Being compellingly drawn to each other but living apart, we closed the space between us with pen and ink letters. I was reminded of that correspondence when one day not long after she died, I was searching in the closet in my office, which contains various technological detritus, for a power cord for an ancient reel to reel tape recorder, then on loan to a techie friend. I didn’t find the cord, but I did stumble across a thick manila envelope containing a stack of letters Carol had written to me over about an eight- or ten-month period stretching from late 1981 into the next year.
Because Carol saved every scrap of paper that contained anything she might need or want to remember, whether a playbill or a reminder of a family obligation, even old planners containing ancient appointments, she would have kept my letters to her.
I found them in one of a half dozen cartons that had been sitting undisturbed on a high shelf in the garage where they were placed on the day in January of 2002 when we moved from New York to Old Mission, a short distance from the house in which her parents at that time were still living.

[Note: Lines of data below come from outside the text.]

Lemma wp_perform {R} (e : E R) (Q : R -> W -> Prop) w :
  (forall c r w', exec e c w = Some (r, w') -> Q r w') -> wp (perform e) Q w.
Proof. intros H c r w' He. cbn. eauto. Qed.

Lemma wp_run {A} (p : prog E A) Q cs w :
  wp p Q w ->
  match run p cs w with Done a w' => Q a w' | Blocked _ => True | Panicked _ => False end.
Proof.
  revert cs w. induction p as [a| |R e k IH]; intros cs w; cbn; [auto..|].
  intros Hwp. destruct (exec e (cs 0%nat) w) as [[r w']|] eqn:He; [|done].
  apply IH. eauto.
Qed.

(** The first effect, with its own choice. *)
Lemma wp_run_step {R A} (e : E R) (k : R -> prog E A) (Q : A -> W -> Prop) cs w :
  (forall r w', exec e (cs 0%nat) w = Some (r, w') ->
     match run (k r) (fun n => cs (S n)) w' with Done a w' => Q a w' | Blocked _ => True | Panicked _ => False end) ->
  match run (Vis e k) cs w with Done a w' => Q a w' | Blocked _ => True | Panicked _ => False end.
Proof. cbn. destruct (exec e (cs 0%nat) w) as [[r w']|]; [|done]. intros Hk. by apply Hk. Qed.

Lemma wp_done {A} (p : prog E A) Q cs w a w' :
  wp p Q w -> run p cs w = Done a w' -> Q a w'.
Proof. intros Hwp Hr. apply (wp_run _ _ cs) in Hwp. by rewrite Hr in Hwp. Qed.

(** The same, and no effect has to wait: the run ends. *)
Fixpoint twp {A} (p : prog E A) (Q : A -> W -> Prop) (w : W) : Prop :=
  match p with
  | Ret a => Q a w
  | Panic => False
  | Vis e k => forall c, exists r w', exec e c w = Some (r, w') /\ twp (k r) Q w'
  end.

Lemma twp_mono {A} (p : prog E A) (Q Q' : A -> W -> Prop) w :
  (forall a w', Q a w' -> Q' a w') -> twp p Q w -> twp p Q' w.
Proof.
  intros HQ. revert w. induction p as [a| |R e k IH]; cbn; [auto..|].
  intros w Hp c. destruct (Hp c) as (r & w' & He & Hk). eauto.
Qed.

Lemma twp_bind {A B} (p : prog E A) (f : A -> prog E B) Q w :
  twp p (fun a w' => twp (f a) Q w') w -> twp (p ≫= f) Q w.
Proof.
  revert w. induction p as [a| |R e k IH]; cbn; [auto..|].
  intros w Hp c. destruct (Hp c) as (r & w' & He & Hk). eauto.
Qed.

Lemma twp_perform_bind {R B} (e : E R) (f : R -> prog E B) Q w :
  (forall c, exists r w', exec e c w = Some (r, w') /\ twp (f r) Q w') -> twp (perform e ≫= f) Q w.
Proof. done. Qed.

Lemma twp_run {A} (p : prog E A) Q cs w : twp p Q w -> exists a w', run p cs w = Done a w' /\ Q a w'.
Proof.
  revert cs w. induction p as [a| |R e k IH]; intros cs w; cbn; [eauto|done|].
  intros Hp. destruct (Hp (cs 0%nat)) as (r & w' & He & Hk). rewrite He. by apply IH.
Qed.

(** *** Interleaving *)

(** Every effect the tree performs satisfies [P], whatever worlds answer. *)
Fixpoint all_effects (P : forall R, E R -> Prop) {A} (p : prog E A) : Prop :=
  match p with
  | Ret _ | Panic => True
  | Vis e k => P _ e /\ forall c w r w', exec e c w = Some (r, w') -> all_effects P (k r)
  end.

Lemma all_effects_bind (P : forall R, E R -> Prop) {A B} (p : prog E A) (f : A -> prog E B) :
  all_effects P p -> (forall a, all_effects P (f a)) -> all_effects P (p ≫= f).
Proof.
  intros Hp Hf. induction p as [a| |R e k IH]; cbn in *; [apply Hf|done|].
  destruct Hp as [He Hk]. split; [done|]. intros c w r w' Hx. eapply IH, Hk, Hx.
Qed.

(** What holds of the value that the tree returns, whatever worlds answer. *)
Fixpoint returns {A} (p : prog E A) (Q : A -> Prop) : Prop :=
  match p with
  | Ret a => Q a
  | Panic => True
  | Vis e k => forall c w r w', exec e c w = Some (r, w') -> returns (k r) Q
  end.

Lemma returns_bind {A B} (p : prog E A) (f : A -> prog E B) (Q : B -> Prop) :
  returns p (fun a => returns (f a) Q) -> returns (p ≫= f) Q.
Proof. induction p as [a| |R e k IH]; cbn; [done..|]. intros Hp c w r w' Hx. eapply IH, Hp, Hx. Qed.

Lemma returns_mono {A} (p : prog E A) (Q Q' : A -> Prop) : (forall a, Q a -> Q' a) -> returns p Q -> returns p Q'.
Proof. intros HQ. induction p as [a| |R e k IH]; cbn; [apply HQ|done|]. intros Hp c w r w' Hx. eapply IH, Hp, Hx. Qed.

Lemma returns_any {A} (p : prog E A) : returns p (fun _ => True).
Proof. induction p as [a| |R e k IH]; cbn; [done..|]. intros c w r w' _. apply IH. Qed.

Lemma all_effects_bind_returns (P : forall R, E R -> Prop) {A B} (p : prog E A) (f : A -> prog E B) (Q : A -> Prop) :
  all_effects P p -> returns p Q -> (forall a, Q a -> all_effects P (f a)) -> all_effects P (p ≫= f).
Proof.
  intros Hp Hr Hf. induction p as [a| |R e k IH]; cbn in *; [by apply Hf|done|].
  destruct Hp as [He Hk]. split; [done|]. intros c w r w' Hx. eapply IH; eauto.
Qed.

Lemma all_effects_perform (P : forall R, E R -> Prop) {R} (e : E R) :
  P R e -> all_effects P (perform e).
Proof. done. Qed.

(** An effect whose possible answers matter to the rest. *)
Lemma all_effects_perform_bind (P : forall R, E R -> Prop) {R B} (e : E R) (f : R -> prog E B) :
  P R e -> (forall c w r w', exec e c w = Some (r, w') -> all_effects P (f r)) ->
  all_effects P (perform e ≫= f).
Proof. done. Qed.

Lemma all_effects_mono (P Q : forall R, E R -> Prop) {A} (p : prog E A) :
  (forall R e, P R e -> Q R e) -> all_effects P p -> all_effects Q p.
Proof.
  intros HPQ. induction p as [a| |R e k IH]; cbn; [done..|].
  intros [He Hk]. split; [by apply HPQ|]. intros c w r w' Hx. eapply IH, Hk, Hx.
Qed.

Lemma all_effects_any (P : forall R, E R -> Prop) {A} (p : prog E A) :
  (forall R e, P R e) -> all_effects P p.
Proof. intros HP. induction p as [| |R e k IH]; cbn; eauto. Qed.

I now have our correspondence during what was a pivotal period in our lives. These letters crackle with intensity, frustration, joy, occasional despair but leavened with humor and determination. With some necessary editing to retain narrative focus and provide context, I will be offering this correspondence in occasional posts to the blog reading world.
From Musings on a Napkin
Going through Carol’s papers, I have found that she frequently wrote drafts of letters, some of which, apparently, she never sent, as well as what appear to be journal jottings. Whatever their intended purpose, they were on lined paper. This is the only one I have come across on a napkin. I imagine she must have felt the need to get some thoughts down when no other paper was available. The apparent timing would suggest that possibility. These jottings were written as our relationship had moved into a new stage. I had established myself in an apartment, and she, having transferred to New York University, had moved to Brooklyn with her companion, but he was often not home and was on his way to being permanently out of the picture. Our new living arrangements enabled us to call each other more freely and to spend regular time together, so we would no longer need to depend on letters.
You have to think of my upbringing—raised up with beer drinkers, truck drivers, and farmers in a WASPishly small town in northern Michigan. What would you expect from a talented country girl? To find herself in New York writing poetry and finishing her senior year at New York University, thinking about law school, having exchanged her mid-western bohemian lovers, as beautiful as they were, for a Jewish professor with two kids and a house in the suburbs….The bohemian laughs in sparkling amazement and goes to dances with a gay friend, still feeling the void of having left the irony and joy of walking away in the parking lot of an apartment complex (where he lives in separation), saddening at the loss of connection
Four years later, when after tedious negotiations my divorce was finalized, and we had been living together in a rented house, we married and bought our own house where we lived until I retired and we moved back to her home turf, that small rural town in northern Michigan.